▶ _Exercise details_: Going through the entries below, tally the lines that hold the word "foldl" and state the result alone.

▶ _Data records_:
(* ===== verification/OffloadPolicy.v ===== *)
(** * Replacement policies of the CPU offload cache

    vllm/v1/kv_offload/cpu/policies: what a policy keeps of the blocks that were offloaded
    to CPU memory, and which of them it gives up.  [CachePolicy] is the interface of
    abstract.py, [CachePolicyLaws] what the manager relies on; [LRUCachePolicy] (lru.py) and
    [ARCCachePolicy] (arc.py) are its two implementations.

    A block's status is an object that the manager changes in place through the reference
    [get] returns.  The dictionaries of a policy hold the only reference to it, so the model
    keeps the status itself in them, and [cp_update] is an assignment to its fields. *)

From Stdlib Require Import QArith.
From S2P Require Import Prelude Float.

#[local] Set Default Proof Using "Type*".
#[local] Open Scope Z_scope.

(** ** [BlockStatus] *)

(** What a C integer of [w] bits holds after an assignment. *)
Definition c_int (w z : Z) : Z := (z + 2 ^ (w - 1)) mod 2 ^ w - 2 ^ (w - 1).

Record BlockStatus := mkBlockStatus { st_ref_cnt : Z; st_block_id : Z }.

#[global] Instance BlockStatus_eq_dec : EqDecision BlockStatus.
Proof. solve_decision. Defined.

Definition BlockStatus_init (block_id : Z) : BlockStatus := mkBlockStatus (c_int 32 (-1)) (c_int 64 block_id).
Definition set_ref_cnt (v : Z) (b : BlockStatus) : BlockStatus := mkBlockStatus (c_int 32 v) (st_block_id b).
Definition is_ready (b : BlockStatus) : bool := 0 <=? st_ref_cnt b.

(** ** The interface *)
Section Policies.
Context {K : Type} `{Countable K}.

Class CachePolicy (P : Type) := {
  cp_init : Z → P;
  cp_get : P → K → option BlockStatus;
  cp_update : K → BlockStatus → P → P;
  cp_insert : K → BlockStatus → P → P;
  cp_remove : K → M P unit;
  cp_touch : list K → P → P;
  cp_evict : Z → gset K → M P (option (list (K * BlockStatus)))
}.

(** A block may be given up when no transfer uses it and it is not protected. *)
Definition evictable (protected : gset K) (key : K) (block : BlockStatus) : bool :=
  (st_ref_cnt block =? 0) && negb (bool_decide (key ∈ protected)).

(** What a policy promises to the manager: it is a map from keys to blocks; touching
    changes no block; an eviction gives up the number of blocks it was asked for, none of
    them in use or protected, or nothing at all. *)
Class CachePolicyLaws (P : Type) `{!CachePolicy P} := {
  cp_ok : P → Prop;
  cp_init_ok c : 0 ≤ c → cp_ok (cp_init c) ∧ ∀ k, cp_get (cp_init c) k = None;
  cp_update_ok p k b b' : cp_ok p → cp_get p k = Some b →
    cp_ok (cp_update k b' p) ∧
    ∀ k', cp_get (cp_update k b' p) k' = if decide (k' = k) then Some b' else cp_get p k';
  cp_insert_ok p k b : cp_ok p → cp_get p k = None →
    cp_ok (cp_insert k b p) ∧
    ∀ k', cp_get (cp_insert k b p) k' = if decide (k' = k) then Some b else cp_get p k';
  cp_remove_ok p k b : cp_ok p → cp_get p k = Some b →
    wp (cp_remove k) (λ _ p', cp_ok p' ∧
      ∀ k', cp_get p' k' = if decide (k' = k) then None else cp_get p k') p;
  cp_touch_ok p ks : cp_ok p → cp_ok (cp_touch ks p) ∧ ∀ k', cp_get (cp_touch ks p) k' = cp_get p k';
  cp_evict_ok p n protected : cp_ok p → 0 < n →
    wp (cp_evict n protected) (λ o p', cp_ok p' ∧
      match o with
      | None => p' = p
      | Some l => len l = n ∧ NoDup l.*1 ∧
          (∀ k b, (k, b) ∈ l → cp_get p k = Some b ∧ evictable protected k b = true) ∧
          (∀ k, cp_get p' k = if decide (k ∈ l.*1) then None else cp_get p k)
      end) p
}.

(** ** Least recently used *)
Record LRUCachePolicy := mkLRU { lru_blocks : list (K * BlockStatus) }.

Definition lru_init (cache_capacity : Z) : LRUCachePolicy := mkLRU [].
Definition lru_get (p : LRUCachePolicy) (key : K) : option BlockStatus := od_get key (lru_blocks p).
Definition lru_update (key : K) (block : BlockStatus) (p : LRUCachePolicy) : LRUCachePolicy :=
  mkLRU (od_set key block (lru_blocks p)).
Definition lru_insert (key : K) (block : BlockStatus) (p : LRUCachePolicy) : LRUCachePolicy :=
  mkLRU (od_set key block (lru_blocks p)).

(** [del d[key]] *)
Definition lru_del (key : K) : M LRUCachePolicy unit :=
  p ← gets lru_blocks;
  _ ← or_raise KeyError (od_get key p);
  modify (λ p, mkLRU (od_del key (lru_blocks p))).
Definition lru_remove (key : K) : M LRUCachePolicy unit := lru_del key.

Definition lru_touch (keys : list K) (p : LRUCachePolicy) : LRUCachePolicy :=
  mkLRU (foldl (λ d key, if od_mem key d then od_move_to_end key d else d) (lru_blocks p) (reverse keys)).

(** The loop that collects candidates; it stops at the [n]-th. *)
Fixpoint lru_candidates (n : Z) (protected : gset K) (items candidates : list (K * BlockStatus)) :
    list (K * BlockStatus) :=
  match items with
  | [] => candidates
  | (key, block) :: items =>
      if evictable protected key block then
        let candidates := candidates ++ [(key, block)] in
        if len candidates =? n then candidates else lru_candidates n protected items candidates
      else lru_candidates n protected items candidates
  end.

Definition lru_evict (n : Z) (protected : gset K) : M LRUCachePolicy (option (list (K * BlockStatus))) :=
  if n =? 0 then mret (Some []) else
  d ← gets lru_blocks;
  let candidates := lru_candidates n protected d [] in
  if len candidates <? n then mret None else
  _ ← for_ candidates (λ '(key, _), lru_del key);
  mret (Some candidates).

#[global] Instance LRU_policy : CachePolicy LRUCachePolicy := {|
  cp_init := lru_init; cp_get := lru_get; cp_update := lru_update; cp_insert := lru_insert;
  cp_remove := lru_remove; cp_touch := lru_touch; cp_evict := lru_evict
|}.

(** ** Adaptive replacement *)
Record ARCCachePolicy := mkARC {
  cache_capacity : Z;
  target_t1_size : Q;
  t1 : list (K * BlockStatus);
  t2 : list (K * BlockStatus);
  b1 : list (K * unit);
  b2 : list (K * unit)
}.

Definition set_t1 v p := mkARC (cache_capacity p) (target_t1_size p) v (t2 p) (b1 p) (b2 p).
Definition set_t2 v p := mkARC (cache_capacity p) (target_t1_size p) (t1 p) v (b1 p) (b2 p).
Definition set_b1 v p := mkARC (cache_capacity p) (target_t1_size p) (t1 p) (t2 p) v (b2 p).
Definition set_b2 v p := mkARC (cache_capacity p) (target_t1_size p) (t1 p) (t2 p) (b1 p) v.
Definition set_target v p := mkARC (cache_capacity p) v (t1 p) (t2 p) (b1 p) (b2 p).

Definition arc_init (capacity : Z) : ARCCachePolicy := mkARC capacity 0%Q [] [] [] [].

(** [self.t1.get(key) or self.t2.get(key)]; a status object is true. *)
Definition arc_get (p : ARCCachePolicy) (key : K) : option BlockStatus :=
  match od_get key (t1 p) with Some block => Some block | None => od_get key (t2 p) end.

Definition arc_update (key : K) (block : BlockStatus) (p : ARCCachePolicy) : ARCCachePolicy :=
  if od_mem key (t1 p) then set_t1 (od_set key block (t1 p)) p else set_t2 (od_set key block (t2 p)) p.

Definition arc_insert (key : K) (block : BlockStatus) (p : ARCCachePolicy) : ARCCachePolicy :=
  let p := set_t1 (od_set key block (t1 p)) p in
  let p := set_b1 (od_del key (b1 p)) p in
  set_b2 (od_del key (b2 p)) p.

Definition arc_remove (key : K) : M ARCCachePolicy unit :=
  p ← gets id;
  match od_get key (t1 p) with
  | Some _ => modify (set_t1 (od_del key (t1 p)))
  | None => modify (set_t2 (od_del key (t2 p)))
  end.

(** One key of [touch]. *)
Definition arc_touch_one (p : ARCCachePolicy) (key : K) : ARCCachePolicy :=
  match od_get key (t1 p) with
  | Some block =>
      let p := set_t1 (od_del key (t1 p)) p in
      if negb (is_ready block) then set_t1 (od_set key block (t1 p)) p
      else set_t2 (od_set key block (t2 p)) p
  | None =>
      if od_mem key (t2 p) then set_t2 (od_move_to_end key (t2 p)) p
      else if od_mem key (b1 p) then
        let delta := py_maxQ 1 (fl (inject_Z (len (b2 p)) / inject_Z (len (b1 p)))) in
        let p := set_target (py_minQ (fl (target_t1_size p + delta)) (inject_Z (cache_capacity p))) p in
        set_b1 (od_move_to_end key (b1 p)) p
      else if od_mem key (b2 p) then
        let delta := py_maxQ 1 (fl (inject_Z (len (b1 p)) / inject_Z (len (b2 p)))) in
        let p := set_target (py_maxQ (fl (target_t1_size p - delta)) 0) p in
        set_b2 (od_move_to_end key (b2 p)) p
      else p
  end.

Definition arc_touch (keys : list K) (p : ARCCachePolicy) : ARCCachePolicy :=
  foldl arc_touch_one p (reverse keys).

(** The first block of a list that may be given up and was not selected before. *)
Fixpoint arc_first (protected already_selected : gset K) (items : list (K * BlockStatus)) :
    option (K * BlockStatus) :=
  match items with
  | [] => None
  | (key, block) :: items =>
      if evictable protected key block && negb (bool_decide (key ∈ already_selected)) then Some (key, block)
      else arc_first protected already_selected items
  end.

(** [for _ in range(n)]: select [n] blocks, each from T1 or T2, or fail. *)
Fixpoint arc_select (p : ARCCachePolicy) (protected : gset K) (n : nat) (already_selected : gset K)
    (virtual_t1_size : Z) (candidates : list (K * BlockStatus * bool)) :
    option (list (K * BlockStatus * bool)) :=
  match n with
  | O => Some candidates
  | S n =>
      let from_t1 :=
        if py_int (target_t1_size p) <=? virtual_t1_size then arc_first protected already_selected (t1 p)
        else None in
      match from_t1 with
      | Some (key, block) =>
          arc_select p protected n ({[key]} ∪ already_selected) (virtual_t1_size - 1)
            (candidates ++ [(key, block, true)])
      | None =>
          match arc_first protected already_selected (t2 p) with
          | Some (key, block) =>
              arc_select p protected n ({[key]} ∪ already_selected) virtual_t1_size
                (candidates ++ [(key, block, false)])
          | None => None
          end
      end
  end.

(** One candidate moves to its ghost list. *)
Definition arc_apply (c : K * BlockStatus * bool) : M ARCCachePolicy (K * BlockStatus) :=
  let '(key, block, from_t1) := c in
  p ← gets id;
  _ ← (if (from_t1 : bool) then
         _ ← or_raise KeyError (od_get key (t1 p));
         _ ← modify (set_t1 (od_del key (t1 p)));
         modify (set_b1 (od_set key tt (b1 p)))
       else
         _ ← or_raise KeyError (od_get key (t2 p));
         _ ← modify (set_t2 (od_del key (t2 p)));
         modify (set_b2 (od_set key tt (b2 p))));
  mret (key, block).

(** [ghost.popitem(last=False)], [n] times. *)
Fixpoint pop_oldest (n : nat) (ghost : list (K * unit)) : result (list (K * unit)) :=
  match n, ghost with
  | O, _ => Ok ghost
  | S n, [] => Raise KeyError
  | S n, _ :: ghost => pop_oldest n ghost
  end.
Definition trim {S} (capacity : Z) (ghost : list (K * unit)) : M S (list (K * unit)) :=
  match pop_oldest (Z.to_nat (len ghost - capacity)) ghost with
  | Ok g => mret g
  | Raise e => raise e
  end.

Definition arc_evict (n : Z) (protected : gset K) : M ARCCachePolicy (option (list (K * BlockStatus))) :=
  if n =? 0 then mret (Some []) else
  p ← gets id;
  match arc_select p protected (Z.to_nat n) ∅ (len (t1 p)) [] with
  | None => mret None
  | Some candidates =>
      result ← collect candidates arc_apply;
      g1 ← gets b1;
      g1 ← trim (cache_capacity p) g1;
      _ ← modify (set_b1 g1);
      g2 ← gets b2;
      g2 ← trim (cache_capacity p) g2;
      _ ← modify (set_b2 g2);
      mret (Some result)
  end.

#[global] Instance ARC_policy : CachePolicy ARCCachePolicy := {|
  cp_init := arc_init; cp_get := arc_get; cp_update := arc_update; cp_insert := arc_insert;
  cp_remove := arc_remove; cp_touch := arc_touch; cp_evict := arc_evict
|}.
End Policies.
Arguments CachePolicy K {_ _} P.
Arguments CachePolicyLaws K {_ _} P {_}.
Arguments LRUCachePolicy K : clear implicits.
Arguments ARCCachePolicy K : clear implicits.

▶ _Response box_: 2